U.S. National Natural Landmark
- Designated: 1965

= Stone Harbor Bird Sanctuary =

Bird sanctuary in New Jersey, USA

Stone Harbor Bird Sanctuary is a 21.5 acre bird sanctuary and nature preserve in Stone Harbor, Cape May County, New Jersey. It was created in 1947 by local ordinance. It was designated a National Natural Landmark in October 1965, the first in New Jersey.

==History==
Herons began nesting in the area that became the sanctuary around 1938. The town protected the site in 1947 and put up a fence surrounding the site in 1961. As of 1964, more than 5,000 birds would arrive for nesting season from March through July and would stay until December. Beginning around 1995, the numbers of nesting shore birds such as herons returning to the Sanctuary began decreasing, eventually almost entirely disappearing by 2000. In 2005, the Sanctuary began a rejuvenation project to improve conditions for the nesting shore birds in the hope of them returning. Among other actions, they plan to increase the flow of tidal water to the site, remove non-native invasive species of plants and add nature trails for visitors.

==Flora and fauna==
The site is covered in dense bushes and shrubs which provide shelter, as well as a fresh water pond, a fresh water meadow and a maritime forest. Nearby Nummy Island is a salt marsh which offers feeding and nesting grounds.

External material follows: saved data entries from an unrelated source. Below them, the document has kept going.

(** The activity and the goal of a reachable chat are keys of the two
    tables, so that [calculate_daily_calories], called on them, never falls
    back on its defaults. *)
Theorem stored_labels_have_coefficients s a g :
  reachable s ->
  data s !! "activity" = Some a -> data s !! "goal" = Some g ->
  exists activity goal,
    a = VStr activity /\ g = VStr goal
    /\ is_Some (ACTIVITY_COEFFICIENTS !! activity)
    /\ is_Some (GOAL_COEFFICIENTS !! goal).
Proof.
  intros Hs Ha Hg.
  pose proof (reachable_valid s Hs _ _ Ha) as Hva.
  pose proof (reachable_valid s Hs _ _ Hg) as Hvg.
  cbn in Hva, Hvg.
  destruct a as [activity | |]; try discriminate.
  destruct g as [goal | |]; try discriminate.
  apply bool_decide_eq_true_1 in Hva, Hvg.
  exists activity, goal. split; [reflexivity |]. split; [reflexivity |].
  rewrite <- !not_eq_None_Some. split; [apply activity_known | apply goal_known];
    assumption.
Qed.

Lemma stored_labels_have_coefficients_witness :
  exists activity goal,
    VStr "Средняя" = VStr activity /\ VStr "Поддерживать форму" = VStr goal
    /\ is_Some (ACTIVITY_COEFFICIENTS !! activity)
    /\ is_Some (GOAL_COEFFICIENTS !! goal).
Proof.
  apply (stored_labels_have_coefficients (run first_pass fresh)).
  - apply reachable_run, reachable_fresh.
  - vm_compute. reflexivity.
  - vm_compute. reflexivity.
Defined.

(** In every reachable chat that is in the menu the stored targets are
    those of the stored answers: the rate is [calculate_bmr] of the stored
    gender, weight, height and age, the calories are
    [calculate_daily_calories] of that rate and of the stored activity and
    goal, and the grams are [calculate_macros] of these calories. *)
Theorem menu_targets_in_sync s :
  reachable s -> state s = Some UserStates.menu ->
  exists g w h a act gl bmr cal m,
    data s !! "gender" = Some (VStr g) /\ data s !! "weight" = Some (VNum w)
    /\ data s !! "height" = Some (VNum h) /\ data s !! "age" = Some (VNum a)
    /\ data s !! "activity" = Some (VStr act) /\ data s !! "goal" = Some (VStr gl)
    /\ data s !! "bmr" = Some (VNum bmr)
    /\ data s !! "daily_calories" = Some (VNum (Py.Int cal))
    /\ data s !! "macros" = Some (VMacros m)
    /\ calculate_bmr g w h a = Ok bmr
    /\ calculate_daily_calories bmr act gl = Ok cal
    /\ calculate_macros (Py.Int cal) = Ok m.
Proof.
  intros Hs Hmenu.
  destruct (reachable_sync s Hs Hmenu) as (bmr & cal & m & Htargets & ? & ? & ?).
  destruct (targets_of_inv _ _ _ _ Htargets)
    as (g & w & h & a & act & gl & ? & ? & ? & ? & ? & ? & ? & ? & ?).
  exists g, w, h, a, act, gl, bmr, cal, m. repeat split; assumption.
Qed.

Before they mysteriously disappeared in 1995, a number of species have been spotted at the Sanctuary, including snowy egrets, glossy ibis, black-crowned and yellow-crowned night herons, little blue herons, green herons and tri-colored herons. In 2003, The Wetlands Institute identified the American redstart, black and white warbler, black-throated blue warbler, downy woodpecker and sharp-shinned hawk, but none of the egrets and herons that were traditionally identified with the area. In 2005, a number of feral cats were trapped and removed from the site, leading to fines for anyone caught feeding stray cats without a license.